Task prompt
Search the data for lines holding the word "Lemma". State how many there are, and nothing else.

Provided entries
■ ■ ■

(** C2.  The boundaries of author rows in the body have the column
    counts [min(n - 4k, 4)] for [k < ceil(n/4)] when there are [n >= 2]
    authors, and there is none for [n < 2]; a single author is rendered
    after the title as centred paragraphs, one for the name and one per
    affiliation line, each of one run and without a descriptor. *)
Theorem author_region_boundaries (rt : runtime) (parsed : parsed_document) :
  map column_count (author_row_breaks (build_document rt parsed))
  = map (fun c => Some (str_nat c))
        (expected_author_rows (length (authors parsed)))
  /\ length (author_row_breaks (build_document rt parsed))
     = (if length (authors parsed) <? 2 then 0
        else (length (authors parsed) + 3) / 4)
  /\ (forall a, authors parsed = [a] ->
        exists post,
          build_document rt parsed
          = template_rest rt
            ++ title_paragraph parsed
               :: centered_paragraph (a_name a) AUTHOR_PT false
               :: map (fun l => centered_paragraph l AFFIL_PT true) (a_lines a)
            ++ two_col_break_paragraph :: post)
  /\ (forall t size it,
        alignment (centered_paragraph t size it) = Some (py "center")
        /\ para_runs (centered_paragraph t size it)
           = [make_run t size false it false false false FONT]
        /\ run_text (make_run t size false it false false false FONT) = Some t
        /\ descriptor_of (centered_paragraph t size it) = None).
Proof.
  rewrite author_row_breaks_eq. split; [|split; [|split]].
  - rewrite map_map. apply map_ext. intros n.
    apply author_row_sectPr_columns.
  - now rewrite length_map, expected_author_rows_length.
  - intros a Ha. rewrite build_document_layout.
    unfold body_stream, front_stream. rewrite Ha. cbn [author_stream].
    eexists. f_equal. cbn [app]. f_equal. f_equal.
    rewrite <- app_assoc. reflexivity.
  - apply centered_paragraph_facts.
Qed.

Lemma author_region_boundaries_witness :
  authors one_author_doc = [Author (py "A") [py "Dept"; py "Org"]]
  /\ exists post,
       build_document reference_runtime one_author_doc
       = template_rest reference_runtime
         ++ title_paragraph one_author_doc
            :: centered_paragraph (py "A") AUTHOR_PT false
            :: map (fun l => centered_paragraph l AFFIL_PT true)
                   [py "Dept"; py "Org"]
         ++ two_col_break_paragraph :: post.
Proof.
  split; [reflexivity|].
  exact (proj1 (proj2 (proj2
           (author_region_boundaries reference_runtime one_author_doc)))
           (Author (py "A") [py "Dept"; py "Org"]) eq_refl).
Defined.

(* ====================================================================== *)
(** * The abstract, and the equations *)
(* ====================================================================== *)

Lemma script_runs_styled text size bold italic font :
  Forall (styled_run size bold italic font)
         (script_runs text size bold italic font).
Proof.
  unfold script_runs.
  set (base := fun (t : pystr) (subscript superscript : bool) =>
                 make_run t size bold italic false subscript superscript font).
  assert (Hb : forall t a b, styled_run size bold italic font (base t a b))
    by (intros t a b; exists t, a, b; reflexivity).
  set (step := fun (acc : list xml * nat) (m : match_obj) => _).
  assert (Hf : forall ms acc,
             Forall (styled_run size bold italic font) (fst acc) ->
             Forall (styled_run size bold italic font)
                    (fst (fold_left step ms acc))).
  { induction ms as [|m ms IH]; intros [runs pos] Hacc; [exact Hacc|].
    cbn [fold_left]. apply IH. unfold step. cbn [fst].
    apply Forall_app. split.
    - destruct (pos <? mo_start m); [|exact Hacc].
      destruct (slice pos (mo_start m) text); [exact Hacc|].
      apply Forall_app. split; [exact Hacc|]. constructor; [apply Hb|constructor].
    - constructor; [apply Hb|constructor]. }
  specialize (Hf (finditer re_subsup text) ([], 0) (Forall_nil _)).
  destruct (fold_left step (finditer re_subsup text) ([], 0)) as [runs pos].
  cbn [fst] in Hf.
  assert (H1 : Forall (styled_run size bold italic font)
                 (if pos <? length text
                  then match slice_from pos text with
                       | [] => runs
                       | _ :: _ => runs ++ [base (slice_from pos text) false false]
                       end
                  else runs)).
  { destruct (pos <? length text); [|exact Hf].
    destruct (slice_from pos text) eqn:E; [exact Hf|].
    apply Forall_app. split; [exact Hf|]. constructor; [apply Hb|constructor]. }
  destruct (if pos <? length text then _ else _); [|exact H1].
  constructor; [apply Hb|constructor].
Qed.

Lemma parse_math_text_styled rt text size bold italic font :
  Forall (styled_run size bold italic font)
         (parse_math_text rt text size bold italic font).
Proof. unfold parse_math_text. apply script_runs_styled. Qed.

Lemma make_run_facts t size bold italic sc sub sup font :
  has_tag "w:r" (make_run t size bold italic sc sub sup font) = true
  /\ run_text (make_run t size bold italic sc sub sup font) = Some t
  /\ is_bold (make_run t size bold italic sc sub sup font) = bold
  /\ is_italic (make_run t size bold italic sc sub sup font) = italic.
Proof.
  destruct bold, italic, sc, sub, sup; (split; [|split; [|split]]); reflexivity.
Qed.

Lemma styled_run_facts size bold italic font r :
  styled_run size bold italic font r ->
  has_tag "w:r" r = true /\ is_bold r = bold /\ is_italic r = italic.
Proof.
  intros (t & sub & sup & ->).
  destruct (make_run_facts t size bold italic false sub sup font)
    as (H1 & _ & H3 & H4).
  auto.
Qed.

Lemma filter_all {A} (f : A -> bool) l :
  Forall (fun x => f x = true) l -> filter f l = l.
Proof.
  induction 1 as [|x l Hx Hl IH]; [reflexivity|].
  cbn [filter]. now rewrite Hx, IH.
Qed.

■ ■ ■

Solution
6